So there are a number of therapies for the treatment of prostate cancer where you’re
inserting needles into the prostate. A common example might be brachytherapy, where needles
are put into the prostate and then radioactive seeds are then inserted through these needles,
or you’re trying to biopsy a particular part of the prostate. So one of the limitations
with current needles is they don’t discriminate between tumor and normal tissue and there’s
no ability to really steer the needle.
So a smart needle can sense the tissue, can sense the difference between normal prostate
and tumor, and most needles are straight, that’s a good thing, but these needles are
actually smart and you can have them bend around and curve, and then become straight.
So they have the ability, with special properties to sense where they are, as well as be able
to direct themselves to particular places where you might want to deliver some sort
of therapy.
We’ve developed the needles. We validated them. We’ve shown that they can discriminate
between normal tissue and prostate using prostatectomy specimens, and we now have a Phase I clinical
trial that’s been approved by the Food and Drug Administration to now enroll patients
and have them treated with this device.
And that’s been a very productive collaboration with Dr.

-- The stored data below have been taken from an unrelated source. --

(* ===== verification/Dialect.v ===== *)
(** * Dialects of text files

    Model of [modules/util/import_table/dialect.{h,cc}] (namespace
    [mysqlsh::import_table]): how the rows and fields of a file are separated, the
    dialects with a name, their validation, and the clauses of LOAD DATA that describe
    them.  The option unpacker that sets the members is a library of the shell. *)
From S2P Require Import Prelude UtilsString Lexing SqlString.

Open Scope nat_scope.

Record Dialect := {
  lines_terminated_by : str;
  fields_escaped_by : str;
  fields_terminated_by : str;
  fields_enclosed_by : str;
  fields_optionally_enclosed : bool;
  lines_starting_by : str;
}.

#[global] Instance Dialect_eq_dec : EqDecision Dialect.
Proof. solve_decision. Defined.

Definition tab : ascii := "009"%char.
Definition carriage_return : ascii := "013"%char.

Definition default_ : Dialect :=
  {| lines_terminated_by := [newline]; fields_escaped_by := [backslash];
     fields_terminated_by := [tab]; fields_enclosed_by := [];
     fields_optionally_enclosed := false; lines_starting_by := [] |}.

Definition json : Dialect :=
  {| lines_terminated_by := [newline]; fields_escaped_by := [];
     fields_terminated_by := [newline]; fields_enclosed_by := [];
     fields_optionally_enclosed := false; lines_starting_by := [] |}.

Definition csv : Dialect :=
  {| lines_terminated_by := [carriage_return; newline]; fields_escaped_by := [backslash];
     fields_terminated_by := $","; fields_enclosed_by := [dquote];
     fields_optionally_enclosed := true; lines_starting_by := [] |}.

Definition tsv : Dialect :=
  {| lines_terminated_by := lines_terminated_by csv; fields_escaped_by := fields_escaped_by csv;
     fields_terminated_by := [tab]; fields_enclosed_by := fields_enclosed_by csv;
     fields_optionally_enclosed := fields_optionally_enclosed csv;
     lines_starting_by := lines_starting_by csv |}.

Definition csv_unix : Dialect :=
  {| lines_terminated_by := [newline]; fields_escaped_by := [backslash];
     fields_terminated_by := $","; fields_enclosed_by := [dquote];
     fields_optionally_enclosed := false; lines_starting_by := [] |}.

(** [set_dialect]: the dialect after the call. *)
Definition set_dialect (name : str) (d : Dialect) : result Dialect :=
  if bool_decide (name = []) then Ok d
  else if str_caseeq name [$"default"] then Ok d
  else if str_caseeq name [$"csv"] then Ok csv
  else if str_caseeq name [$"tsv"] then Ok tsv
  else if str_caseeq name [$"json"] then Ok json
  else if str_caseeq name [$"csv-unix"] then Ok csv_unix
  else Throw (shcore_exception "dialect value must be default, csv, tsv, json or csv-unix.").

Definition BUFFER_SIZE : nat := Z.to_nat (Z.shiftl 1 16).

Definition validate (d : Dialect) : result unit :=
  if negb (bool_decide (length (lines_terminated_by d) / 2 < BUFFER_SIZE)) then
    Throw (invalid_argument "Line terminator string is too long.")
  else if bool_decide (1 < length (fields_escaped_by d)) then
    Throw (invalid_argument "fieldsEscapedBy must be empty or a char.")
  else if negb (bool_decide (lines_terminated_by d = [])) && negb (bool_decide (fields_escaped_by d = []))
          && bool_decide (find_sub (fields_escaped_by d) (lines_terminated_by d) = Some 0) then
    Throw (invalid_argument "Separators cannot be the same or be a prefix of another.")
  else if bool_decide (1 < length (fields_enclosed_by d)) then
    Throw (invalid_argument "fieldsEnclosedBy must be empty or a char.")
  else if fields_optionally_enclosed d && bool_decide (fields_enclosed_by d = []) then
    Throw (invalid_argument "fieldsEnclosedBy must be set if fieldsOptionallyEnclosed is true.")
  else if bool_decide (fields_terminated_by d = []) && bool_decide (fields_enclosed_by d = []) then
    Throw (invalid_argument "The fieldsTerminatedBy and fieldsEnclosedBy are both empty, resulting in a fixed-row format. This is currently not supported.")
  else Ok tt.

Definition on_unpacked_options (d : Dialect) : result Dialect :=
  _ ← validate d;
  if bool_decide (lines_terminated_by d = []) && negb (bool_decide (fields_terminated_by d = [])) then
    Ok {| lines_terminated_by := fields_terminated_by d; fields_escaped_by := fields_escaped_by d;
          fields_terminated_by := fields_terminated_by d; fields_enclosed_by := fields_enclosed_by d;
          fields_optionally_enclosed := fields_optionally_enclosed d;
          lines_starting_by := lines_starting_by d |}
  else Ok d.

(** [(sqlstring(format, 0) << args...).str()] *)
Definition sqlstring_format (format : str) (args : list sql_arg) : result str :=
  q ← make_sqlstring format 0;
  q ← sqlstring_puts q args;
  sqlstring_str q.

(** The clauses of LOAD DATA. *)
Definition build_sql (d : Dialect) : result str :=
  sql ← sqlstring_format ($"FIELDS TERMINATED BY ?") [ArgString (fields_terminated_by d)];
  enclosed ← (if negb (bool_decide (fields_enclosed_by d = [])) then
                s ← sqlstring_format ($" ENCLOSED BY ?") [ArgString (fields_enclosed_by d)];
                Ok ((if fields_optionally_enclosed d then $" OPTIONALLY" else []) ++ s)
              else Ok []);
  rest ← sqlstring_format ($" ESCAPED BY ? LINES STARTING BY ? TERMINATED BY ?")
           [ArgString (fields_escaped_by d); ArgString (lines_starting_by d);
            ArgString (lines_terminated_by d)];
  Ok (sql ++ enclosed ++ rest).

Yan Yu, a physicist at Thomas Jefferson
University, and a number of institutions, and we’re very grateful to the DoD for supporting
that work.
Another grant is a postdoctoral award to Dr. Kosj Yamoah. I’m a mentor to Dr. Yamoah,
as is Dr. Tim Rebbeck at the University of Pennsylvania.
Kosj is from Ghana, and what he’s particularly interested in is, can he use the new molecular
tests that are now being developed to help prostate cancer patients.

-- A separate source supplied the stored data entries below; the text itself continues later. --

(** [for (auto p = data; p != end; ++p)] *)
Fixpoint text_escape_loop (data : str) (b : Buffer) : option Buffer :=
  match data with
  | [] => Some b
  | c :: data => b ← append (text_escape c) b; text_escape_loop data b
  end.

Definition text_quote_field (col : column) (b : Buffer) : option Buffer :=
  if text_quotes col then append_fixed (fields_enclosed_by dialect) b else Some b.

Definition text_store_null (b : Buffer) : option Buffer :=
  b ← will_write (length (m_null w)) b;
  append (m_null w) b.

(** The data of a field that is not null. *)
Definition text_store_data (col : column) (data : str) (b : Buffer) : option Buffer :=
  if negb (m_escape w) || bool_decide (needs_escape col = NONE) then
    b ← will_write (length data) b;
    append data b
  else if bool_decide (needs_escape col = BASE64) &&
          (bool_decide (length data < 76) || bool_decide (default "000"%char (data !! 76) = newline)) then
    write_base64_data data b
  else
    b ← will_write (2 * length data) b;
    text_escape_loop data b.

Definition text_store_field (first : bool) (col : column) (data : option str) (b : Buffer) : option Buffer :=
  b ← (if first then Some b else append_fixed (fields_terminated_by dialect) b);
  match data with
  | Some bytes =>
      if field_is_null col data then text_store_null b
      else
        b ← text_quote_field col b;
        b ← text_store_data col bytes b;
        text_quote_field col b
  | None => text_store_null b
  end.

Fixpoint text_store_fields (first : bool) (row : list (column * option str)) (b : Buffer) : option Buffer :=
  match row with
  | [] => Some b
  | (col, data) :: row => b ← text_store_field first col data b; text_store_fields false row b
  end.

Definition text_store_row (row : list (column * option str)) (b : Buffer) : option Buffer :=
  b ← append_fixed (lines_starting_by dialect) b;
  b ← text_store_fields true row b;
  append_fixed (m_line_terminator w) b.

(** [write_row] up to the write of the buffer to the file. *)
Definition text_write_row (row : list (column * option str)) (b : Buffer) : option Buffer :=
  text_store_row row (clear b).
End text_writer.

(** ** The dialects with a name

    [Dialect_dump_writer<T>] is specialised at compile time by the traits [T]; the overloads
    chosen by the lengths of the sequences are the cases of the matches. *)

Record dialect_traits := {
  t_lines_terminated_by : str;
  t_fields_escaped_by : str;
  t_fields_terminated_by : str;
  t_fields_enclosed_by : str;
  t_fields_optionally_enclosed : bool;
}.

Definition default_traits : dialect_traits :=
  {| t_lines_terminated_by := [newline]; t_fields_escaped_by := [backslash];
     t_fields_terminated_by := [tab]; t_fields_enclosed_by := [];
     t_fields_optionally_enclosed := false |}.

The grant is in a collaboration with a company called Genome DX that’s based in Vancouver
and San Diego. And they developed the Decipher signature. This signature was developed from
the Mayo Clinic from about 10,000 prostatectomy specimens.

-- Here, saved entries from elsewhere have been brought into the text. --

(** What a writer of a named dialect has in common with the one of any dialect. *)
Record same_writer (T : dialect_traits) (w : Text_dump_writer) : Prop := {
  sw_escape : m_escape w = negb (bool_decide (t_fields_escaped_by T = []));
  sw_null : dialect_null T = m_null w;
  sw_chars e l : t_fields_escaped_by T = e :: l → ∀ c, dialect_escape T e c = text_escape w c;
  sw_base64 : m_escape w = true → forallb (λ c, bool_decide (text_escape w c = [c])) k_base64_types_alphabet = true;
  sw_quotes col : dialect_quotes T col = text_quotes w col;
  sw_enclosed : take 1 (t_fields_enclosed_by T) = fields_enclosed_by (m_dialect w);
  sw_terminated : take 1 (t_fields_terminated_by T) = fields_terminated_by (m_dialect w);
  sw_lines : t_lines_terminated_by T = m_line_terminator w;
  sw_starting : lines_starting_by (m_dialect w) = [];
  sw_needs : m_numbers_need_escape w = NONE ∧ m_base64_need_escape w = BASE64 ∧ m_hex_need_escape w = NONE;
  sw_null_length : length (m_null w) ≤ 4;
}.

Lemma named_same_writer T d : (T, d) ∈ named_dialects → same_writer T (make_Text_dump_writer d).
Proof.
  intros H. unfold named_dialects in H. repeat (apply elem_of_cons in H as [H|H]; [simplify_eq; clear|]);
    [..|by apply not_elem_of_nil in H]; constructor; try (vm_compute; reflexivity); try done; simpl;
    try (intros e l [= <- <-] c; by_bytes c);
    try (simpl; lia).
Qed.

Section same.
Context (T : dialect_traits) (w : Text_dump_writer) (Hw : same_writer T w).

(** Base64 fields have the format of the server. *)
Definition base64_fields_ok (row : list (column * option str)) : Prop :=
  Forall (λ x, ∀ data, x.2 = Some data → needs_escape x.1 = BASE64 → base64_ok T data) row.

Lemma same_data col data :
  (needs_escape col = BASE64 → base64_ok T data) → dialect_data T col data = text_data w col data.
Proof.
  intros Hb. unfold dialect_data, text_data. rewrite (sw_escape _ _ Hw).
  destruct (t_fields_escaped_by T) as [|e l] eqn:Ee; simpl.
  - destruct (needs_escape col); [done|done|]. specialize (Hb eq_refl). unfold base64_ok in Hb. rewrite Ee in Hb.
    by apply (base64_lines_short (S (length data))); [lia|].
  - destruct (needs_escape col); simpl; [done| |].
    + induction data as [|c data IH]; [done|]. csimpl. rewrite IH by done. by rewrite (sw_chars _ _ Hw e l Ee).
    + specialize (Hb eq_refl). unfold base64_ok in Hb. rewrite Ee in Hb.
      destruct Hb as [[Hlen Ha]|Hnl].
      * destruct (decide (length data < 76)).
        { by rewrite (bool_decide_eq_true_2 (length data < 76)). }
        rewrite (bool_decide_eq_false_2 (length data < 76)) by done.
        rewrite lookup_ge_None_2 by lia. cbn [orb default].
        rewrite (bool_decide_eq_false_2 ("000"%char = newline)) by (unfold newline; discriminate).
        change (base64_lines (S (length data)) data = data ≫= text_escape w).
        rewrite base64_lines_short by lia. symmetry.
        eapply escape_alphabet; [|exact Ha]. apply (sw_base64 _ _ Hw).
        rewrite (sw_escape _ _ Hw), Ee. done.
      * rewrite Hnl. simpl default. rewrite (bool_decide_eq_true_2 (newline = newline)) by done. by rewrite orb_true_r.
Qed.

So this signature identifies which patients are going to develop a metastasis, and they
can predict it with a higher level of certainty than the known clinical parameters that we
currently use when taking care of patients.
Now, in the Mayo Clinic in Rochester, Minnesota, they had a mostly Caucasian population. So
we don’t know if this metastases signature applies to African American patients or African
Kosj Yamoah is a trainee in radiation oncology, and he has a unique access to sample, tumor
samples, prostate biopsies from African American patients in the Philadelphia region, as well as from
African patients in Ghana, Senegal, and other neighboring African countries.
And he’s going to see if he can develop a specific molecular test for these African—either
African American or African-African—patients and see if this can add value because it’s
thought that the African American patients, particularly in the United States, either
present with more-advanced disease or are thought to have a more aggressive type of
prostate cancer. And the molecular test will help personalize therapy so you don’t overtreat
someone if their disease is not as aggressive, and you don’t undertreat someone who may
require a more comprehensive, aggressive approach to their care.
For us and other people in the field, we’re looking to have the greatest therapeutic ratio,
meaning, how can you help the most and hurt the least. No one enjoys having a needle put
into them, but if you can do it in a less invasive way and reduce the risk of
injury, you know that has significant clinical benefit. If you have a molecular test that
can determine whether a patient should be getting a more aggressive therapy or a less
aggressive therapy, it has a huge impact on their quality of life. And I think, in a short
time, meaning, in just a few years, for both the molecular tests, the genomic tests that
we’re involved with, as well as some of this smart-needle technology, we’ll be able
to show direct clinical benefit to patients.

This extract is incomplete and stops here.